Are chemical sunscreens bad for reefs?

Certain kinds of sunscreen react with the rays of the sun when they come into contact with water to create hydrogen peroxide, which is toxic to aquatic plants, like phytoplankton and coral reefs, that provide essential nutrition to marine animals like small fish, dolphins, and whales.

Oxybenzone is one of the 10 sunscreen chemical ingredients responsible for damaging the DNA of corals, bleaching corals, and disrupting coral reproduction.

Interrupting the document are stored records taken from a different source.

(* ===== verification/Defects.v ===== *)
(** Behaviour outside the preconditions of the correctness theorems: keys of different
    sizes (a point takes 32 bytes in a tuple, a box 48), and creation before a crash. *)

From S2P Require Import Prelude Float64 Cube Box Split Bufpage Itup Store Insert Tree Index Search Scan Interleave Vacuum Prune Recovery.

(** A tuple with a point key, and one with a box key. *)
Definition point_key : NDBOX := point_cube 2 [i2d 10; i2d 1000].
Definition box_key : NDBOX := temporalbox 10 1000 (Some 2000).

Definition tuple_for (key : NDBOX) (tid : ItemPointerData) : IndexTuple :=
  match index_form_tuple (Some key) with
  | Ok it => set_tid tid it
  | Err _ => mkItup tid 0 None
  end.

Definition tuples_for (key : NDBOX) (first n : nat) : list IndexTuple :=
  map (λ i, tuple_for key (ItemPointerSet 0 (Z.of_nat i))) (seq first n).

Definition page_of (flags level : Z) (items : list IndexTuple) : RPage :=
  match add_items (rtree_init_datapage flags level) items with Ok p => p | Err _ => zero_page end.

(** An index whose root leaf is full of 222 points and three boxes. *)
Definition mixed_index : Rel :=
  mkRel [rtree_init_metapage 1 0;
         page_of (Z.lor TRTREE_PAGE_LEAF TRTREE_PAGE_ROOT) 0 (tuples_for point_key 1 222 ++ tuples_for box_key 301 3)]
    true [].

Definition scan_tids (s : Rel) (key : ScanKeyData) : list Z :=
  match run_scan 300 s [key] with Ok (out, _) => map (λ r, ip_posid r.1) out | Err _ => [] end.

(** A page split can lose the row being inserted when tuples have different sizes:
    [tr_picksplit] balances boxes, not bytes, and the split ignores that [PageAddItem] found
    no room.  Here the insertion of row 400 reports success, all 225 rows of the full leaf
    are still found by a scan that selects every row, and row 400 is not. *)
Theorem split_loses_row :
  let key := mkKey 0 TRTREE_STRATEGY_OVERLAP box_key in
  let '(s, r) := temporal_rtree_insert (Some box_key) (ItemPointerSet 0 400) mixed_index in
  r = Ok true ∧ length (scan_tids mixed_index key) = 225%nat ∧ length (scan_tids s key) = 225%nat ∧
  sql_operator TRTREE_STRATEGY_OVERLAP box_key box_key = true ∧ existsb (Z.eqb 400) (scan_tids s key) = false.
Proof. vm_compute. split_and!; reflexivity. Qed.

(** An inner page that is exactly full: 225 downlinks with a point key, one with a box. *)
Definition full_inner : Rel :=
  mkRel [rtree_init_metapage 1 1; page_of TRTREE_PAGE_ROOT 1 (tuples_for point_key 1 225 ++ tuples_for box_key 301 1)]
    true [].

(** Rewriting a downlink whose box grew can fail on a full page, and the error leaves
    the page in the shared buffer without the downlink: [rtree_replace_tuple] deletes the
    old tuple before it finds that the larger one does not fit. *)
Theorem replace_loses_downlink :
  let '(s, r) := rtree_replace_tuple 1 1 (tuple_for box_key (ItemPointerSet 0 1)) full_inner in
  r = Err (Elog "failed to replace index tuple on page") ∧
  (PageGetMaxOffsetNumber <$> block full_inner 1) = Some 226 ∧
  (PageGetMaxOffsetNumber <$> block s 1) = Some 225.
Proof. vm_compute. split_and!; reflexivity. Qed.

(** A new index is not logged at all: after a crash both its blocks are zero. *)
Lemma new_index_not_logged : blocks (crash (mkRel [] true []) new_index) = [zero_page; zero_page].
Proof. vm_compute. reflexivity. Qed.

(** * A scan that overlaps a page split *)

(** Open-ended rows of one employee, and one of another. *)
Definition open_row (i : nat) : NDBOX := temporalbox 10 (1000 + Z.of_nat i) None.
Definition far_row : NDBOX := temporalbox 900000 1000 None.

Definition left_leaf : list IndexTuple :=
  map (λ i, leaf_tuple (open_row i) (ItemPointerSet 0 (Z.of_nat i))) (seq 1 156).
Definition right_leaf : list IndexTuple := [leaf_tuple far_row (ItemPointerSet 0 200)].
Definition downlink (its : list IndexTuple) (blk : Z) : IndexTuple :=
  match rtree_form_tuple (mbr its) (ItemPointerSet blk FirstOffsetNumber) with
  | Ok it => it
  | Err _ => mkItup (ItemPointerSet blk FirstOffsetNumber) 0 None
  end.

(** An index of two leaves; here the left one is full. *)
Definition two_leaves (l r : list IndexTuple) : Rel :=
  mkRel [rtree_init_metapage 3 1; page_of TRTREE_PAGE_LEAF 0 l; page_of TRTREE_PAGE_LEAF 0 r;
         page_of TRTREE_PAGE_ROOT 1 [downlink l 1; downlink r 2]] true [].
Definition crowded_index : Rel := two_leaves left_leaf right_leaf.

Definition every_row : ScanKeyData :=
  mkKey 0 TRTREE_STRATEGY_OVERLAP (box_cube 2 [i2d 0; i2d 0; i2d 1000000; i2d 1000000000]).
Definition split_while_scanning : list action :=
  repeat Fetch 157 ++ [Add (open_row 157) (ItemPointerSet 0 157)].
Definition times (x : Z) (l : list Z) : nat := length (filter (λ y, y = x) l).

Lemma page_of_rep flags level its :
  Forall tuple_ok its → 52 * zlen its ≤ 8152 →
  dpage (page_of flags level its) (mkOpaque InvalidBlockNumber flags level 0) its.
Proof.
  intros HF Hfit. unfold page_of.
  destruct (add_items_rep _ _ [] its (dpage_init flags level)) as (p & -> & Hp); [constructor|done|exact Hfit|done].
Qed.

Lemma left_leaf_ok : Forall tuple_ok left_leaf.
Proof.
  apply List.Forall_forall. intros it (i & <- & Hi)%in_map_iff. apply leaf_tuple_ok, good_keyb_sound.
  assert (HA : forallb (λ i, good_keyb (open_row i)) (seq 1 156) = true) by (vm_compute; reflexivity).
  by apply (proj1 (forallb_forall _ _) HA).
Qed.

Lemma right_leaf_ok : Forall tuple_ok right_leaf.
Proof. constructor; [|constructor]. apply leaf_tuple_ok, good_keyb_sound. vm_compute. reflexivity. Qed.

Lemma downlink_ok its blk :
  its ≠ [] → Forall tuple_ok its → tuple_ok (downlink its blk) ∧ t_tid (downlink its blk) = ItemPointerSet blk FirstOffsetNumber.
Proof.
  intros Hne HF. unfold downlink.
  destruct (rtree_form_tuple_good (mbr its) (ItemPointerSet blk FirstOffsetNumber)) as (it & -> & ? & ?);
    [by apply mbr_good|done].
Qed.

(** It is a sound index. *)
Lemma two_leaves_rep l r :
  l ≠ [] → r ≠ [] → Forall tuple_ok l → Forall tuple_ok r → 52 * zlen l ≤ 8152 → 52 * zlen r ≤ 8152 →
  index_rep (two_leaves l r) 1 (l ++ r).
Proof.
  intros Hl Hr HFl HFr Hsl Hsr. destruct (downlink_ok l 1 Hl HFl) as [D1 T1]. destruct (downlink_ok r 2 Hr HFr) as [D2 T2].
  assert (HD : Forall tuple_ok [downlink l 1; downlink r 2]) by (repeat apply Forall_cons_2; [done|done|apply Forall_nil_2]).
  eexists _, _, [3; 1; 2]. split; [reflexivity|]. split; [reflexivity|]. split; [reflexivity|]. split; [reflexivity|].
  split; [|split; [by apply (bool_decide_unpack _)|split; [by apply (bool_decide_unpack _)|done]]].
  eexists _, _, [downlink l 1; downlink r 2]. split; [reflexivity|].
  split; [by apply page_of_rep|]. split; [reflexivity|]. split; [done|].
  split; [reflexivity|]. split; [done|]. exists [(l, [1]); (r, [2])].
  split; [|split; [cbn [map concat fst]; by rewrite app_nil_r|reflexivity]].
  constructor; [|constructor; [|constructor]]; cbn [fst snd]; unfold child; rewrite ?T1, ?T2.
  - eexists _, _, l. split; [reflexivity|]. split; [by apply page_of_rep|]. split_and!; [reflexivity|done|reflexivity..].
  - eexists _, _, r. split; [reflexivity|]. split; [by apply page_of_rep|]. split_and!; [reflexivity|done|reflexivity..].
Qed.

Lemma crowded_rep : index_rep crowded_index 1 (left_leaf ++ right_leaf).
Proof.
  apply two_leaves_rep; [discriminate|discriminate|exact left_leaf_ok|exact right_leaf_ok|vm_compute; discriminate..].
Qed.

(** A scan can return a row twice when another session inserts meanwhile.  In a sound
    index of two leaves the scan reads the full left leaf and stands, with its lock, on the
    right one; an insertion then splits the left leaf without touching the right one, and
    the new leaf, linked at the end of the root, is visited as well: of the 157 rows, row 100
    and 77 others are returned twice.  The scan does not use the right links and sequence
    numbers the pages carry for this purpose. *)
Theorem scan_returns_rows_twice :
  (∃ c, index_rep crowded_index 1 c ∧ length c = 157%nat) ∧
  bget (blocks (after split_while_scanning crowded_index)) 2 = bget (blocks crowded_index) 2 ∧
  match run_session 400 [every_row] split_while_scanning crowded_index with
  | Ok (out, _) => length out = 235%nat ∧ times 100 (map ip_posid out) = 2%nat
  | Err _ => False
  end.
Proof.
  split; [exists (left_leaf ++ right_leaf); split; [apply crowded_rep|done]|]. vm_compute. split_and!; reflexivity.
Qed.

Are nanoparticles safe in sunscreen?

According to the Environmental Working Group, mineral sunscreens containing zinc oxide and titanium dioxide provide strong sun protection since they don’t readily break down in the sun, and they’re associated with very few health concerns.

But nano-sized versions of these minerals is a different story. While studies show no evidence that nanoparticles cross the skin in large amounts, inhaling or ingesting them can cause lung and gastrointestinal damage.

And nanotechnology in sunscreen isn’t good for coral reefs, either. Nanotechnology involves breaking down and manipulating the particles in these minerals at a molecular and atomic level. While nanoparticles absorb into the skin without leaving white residue behind — which is why consumers like nano mineral sunscreens — they accumulate in coral reef ecosystems and cause damage just like their chemical counterparts.

Does mineral sunscreen expire?

The FDA requires that all sunscreens remain fully effective for three years. Mineral sunscreens are more stable than chemical sunscreens and usually have a longer shelf life. If you store it in a cool, dark place it will last as long as possible.